Your job is to return every line of the listing holding the string "chars".

• _GIVEN INFORMATION_
== Segment start ==

(** * OpenAI status monitor: change detection over two polled endpoints

    A shallow embedding of [monitor.py] (class [OpenAIStatusMonitor]) and of
    the dataclasses of [models.py].  The monitor object is a record of its
    attributes; a method is a function in a small monad that threads the
    monitor, collects the calls made to the outside (HTTP requests, logger
    calls, the two [_log_*_event] printers) and ends either by returning or
    by raising a Python exception. *)

From Stdlib Require Import ZArith SpecFloat Ascii String.
From stdpp Require Import base option list gmap strings.

Open Scope string_scope.
Open Scope list_scope.
Set Warnings "-register-all,-clear-no-such-hyp".

(** ** Decoded JSON values (what [response.json()] hands back) *)

Inductive json : Type :=
| JNull
| JBool (b : bool)
| JInt (n : Z)
| JFloat (x : spec_float)
| JStr (s : string)
| JArr (items : list json)
| JObj (members : list (string * json)).

(** Python truthiness, as tested by [if summary_data:]. *)
Definition truthy (v : json) : bool :=
  match v with
  | JNull => false
  | JBool b => b
  | JInt n => negb (n =? 0)%Z
  | JFloat (S754_zero _) => false
  | JFloat _ => true
  | JStr EmptyString => false
  | JStr _ => true
  | JArr [] => false
  | JArr _ => true
  | JObj [] => false
  | JObj _ => true
  end.

(** ** Exceptions and outcomes *)

(** The exception classes the code can meet; a constructor stands for the
    class and its subclasses.  [OtherError] is any other [Exception]. *)
Inductive exn : Type :=
| KeyError (key : string)
| TypeError
| AttributeError
| ClientError (msg : string)
| JSONDecodeError (msg : string)
| OtherError (msg : string).

(** A computation returns, raises, or leaves the typed model: [IllTyped]
    marks a record built from a value whose run-time type is not the one
    the dataclass declares (Python stores it unchecked; the embedding does
    not follow such a run any further). *)
Inductive outcome (A : Type) : Type :=
| Return (a : A)
| Raise (e : exn)
| IllTyped.
Arguments Return {A} a.
Arguments Raise {A} e.
Arguments IllTyped {A}.

#[global] Instance outcome_ret : MRet outcome := λ A a, Return a.
#[global] Instance outcome_bind : MBind outcome := λ A B f o,
  match o with
  | Return a => f a
  | Raise e => Raise e
  | IllTyped => IllTyped
  end.

(** ** Dictionary and iteration primitives on decoded JSON *)

(** Lookup in the items of a dict (the keys of a decoded object are
    distinct). *)
Fixpoint assoc (key : string) (members : list (string * json)) : option json :=
  match members with
  | [] => None
  | (k, v) :: rest => if decide (k = key) then Some v else assoc key rest
  end.

(** [d.get(key, default)]: only a dict has the method. *)
Definition py_get (d : json) (key : string) (default : json) : outcome json :=
  match d with
  | JObj members => Return (from_option (λ v, v) default (assoc key members))
  | _ => Raise AttributeError
  end.

(** [d[key]] with a string key: a dict answers or raises [KeyError]; no other
    JSON value can be indexed by a string. *)
Definition py_getitem (d : json) (key : string) : outcome json :=
  match d with
  | JObj members =>
      match assoc key members with
      | Some v => Return v
      | None => Raise (KeyError key)
      end
  | _ => Raise TypeError
  end.

Fixpoint chars (s : string) : list json :=
  match s with
  | EmptyString => []
  | String a rest => JStr (String a EmptyString) :: chars rest
  end.

(** [for x in v]: a list yields its items, a dict its keys, a string its
    characters; the other JSON values are not iterable. *)
Definition py_iter (v : json) : outcome (list json) :=
  match v with
  | JArr items => Return items
  | JObj members => Return (JStr <$> members.*1)
  | JStr s => Return (chars s)
  | _ => Raise TypeError
  end.

(** The dataclasses of models.py declare the types of their fields and
    Python does not check them: a constructor stores whatever it is given.
    The records of this development hold values of the declared types, so
    a value is read at its declared type where a list of records is handed
    on, and [IllTyped] is the outcome where it has another type. *)
Definition as_str (v : json) : outcome string :=
  match v with JStr s => Return s | _ => IllTyped end.

Definition as_int (v : json) : outcome Z :=
  match v with JInt n => Return n | _ => IllTyped end.

Definition as_optional_str (v : json) : outcome (option string) :=
  match v with
  | JNull => Return None
  | JStr s => Return (Some s)
  | _ => IllTyped
  end.

(** ** models.py *)

Module ComponentStatus.
Record t : Type := Make {
  id : string;
  name : string;
  status : string;
  updated_at : string;
  position : Z;
}.
End ComponentStatus.

Module IncidentUpdate.
Record t : Type := Make {
  id : string;
  body : string;
  created_at : string;
  display_at : string;
  status : string;
  incident_id : string;
}.
End IncidentUpdate.

Module Incident.
Record t : Type := Make {
  id : string;
  name : string;
  status : string;
  created_at : string;
  updated_at : string;
  resolved_at : option string;
  impact : string;
  updates : list IncidentUpdate.t;
}.
End Incident.

(** ** The parsers *)

(** The parsers raise where the code raises: an exception comes from a
    subscript, a [get] or an iteration, never from a constructor.  So the
    loop of a parser reads the values of every record first ([read_...],
    which raises as the code does, whatever the types of the values), and
    the records built are typed once the loop is through ([build_...]). *)

(** [ComponentStatus(id=..., name=..., ...)]. *)
Definition build_component (id name status updated_at position : json) :
    outcome ComponentStatus.t :=
  id ← as_str id;
  name ← as_str name;
  status ← as_str status;
  updated_at ← as_str updated_at;
  position ← as_int position;
  mret (ComponentStatus.Make id name status updated_at position).

(** One turn of the loop of [_parse_components]. *)
Definition read_component (comp_data : json) : outcome (outcome ComponentStatus.t) :=
  id ← py_getitem comp_data "id";
  name ← py_getitem comp_data "name";
  status ← py_getitem comp_data "status";
  updated_at ← py_getitem comp_data "updated_at";
  position ← py_getitem comp_data "position";
  mret (build_component id name status updated_at position).

(** The typed record of one entry of the feed. *)
Definition parse_component (comp_data : json) : outcome ComponentStatus.t :=
  built ← read_component comp_data; built.

Definition _parse_components (data : json) : outcome (list ComponentStatus.t) :=
  feed ← py_get data "components" (JArr []);
  items ← py_iter feed;
  components ← mapM read_component items;
  mapM (λ built, built) components.

(** [IncidentUpdate(id=..., body=..., ...)]. *)
Definition build_update (id body created_at display_at status incident_id : json) :
    outcome IncidentUpdate.t :=
  id ← as_str id;
  body ← as_str body;
  created_at ← as_str created_at;
  display_at ← as_str display_at;
  status ← as_str status;
  incident_id ← as_str incident_id;
  mret (IncidentUpdate.Make id body created_at display_at status incident_id).

(** One turn of the inner loop of [_parse_incidents]. *)
Definition read_update (update_data : json) : outcome (outcome IncidentUpdate.t) :=
  id ← py_getitem update_data "id";
  body ← py_getitem update_data "body";
  created_at ← py_getitem update_data "created_at";
  display_at ← py_getitem update_data "display_at";
  status ← py_getitem update_data "status";
  incident_id ← py_getitem update_data "incident_id";
  mret (build_update id body created_at display_at status incident_id).

Definition parse_update (update_data : json) : outcome IncidentUpdate.t :=
  built ← read_update update_data; built.

(** [Incident(id=..., ..., updates=updates)]. *)
Definition build_incident
    (id name status created_at updated_at resolved_at impact : json)
    (updates : list (outcome IncidentUpdate.t)) : outcome Incident.t :=
  id ← as_str id;
  name ← as_str name;
  status ← as_str status;
  created_at ← as_str created_at;
  updated_at ← as_str updated_at;
  resolved_at ← as_optional_str resolved_at;
  impact ← as_str impact;
  updates ← mapM (λ built, built) updates;
  mret (Incident.Make id name status created_at updated_at resolved_at impact updates).

(** One turn of the outer loop of [_parse_incidents]: the updates of the
    record are read before its own fields. *)
Definition read_incident (inc_data : json) : outcome (outcome Incident.t) :=
  feed ← py_get inc_data "incident_updates" (JArr []);
  items ← py_iter feed;
  updates ← mapM read_update items;
  id ← py_getitem inc_data "id";
  name ← py_getitem inc_data "name";
  status ← py_getitem inc_data "status";
  created_at ← py_getitem inc_data "created_at";
  updated_at ← py_getitem inc_data "updated_at";
  resolved_at ← py_get inc_data "resolved_at" JNull;
  impact ← py_getitem inc_data "impact";
  mret (build_incident id name status created_at updated_at resolved_at impact updates).

Definition parse_incident (inc_data : json) : outcome Incident.t :=
  built ← read_incident inc_data; built.

Definition _parse_incidents (data : json) : outcome (list Incident.t) :=
  feed ← py_get data "incidents" (JArr []);
  items ← py_iter feed;
  incidents ← mapM read_incident items;
  mapM (λ built, built) incidents.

== Segment end ==

• _WRITTEN REPLY_
Fixpoint chars (s : string) : list json :=
  | String a rest => JStr (String a EmptyString) :: chars rest
  | JStr s => Return (chars s)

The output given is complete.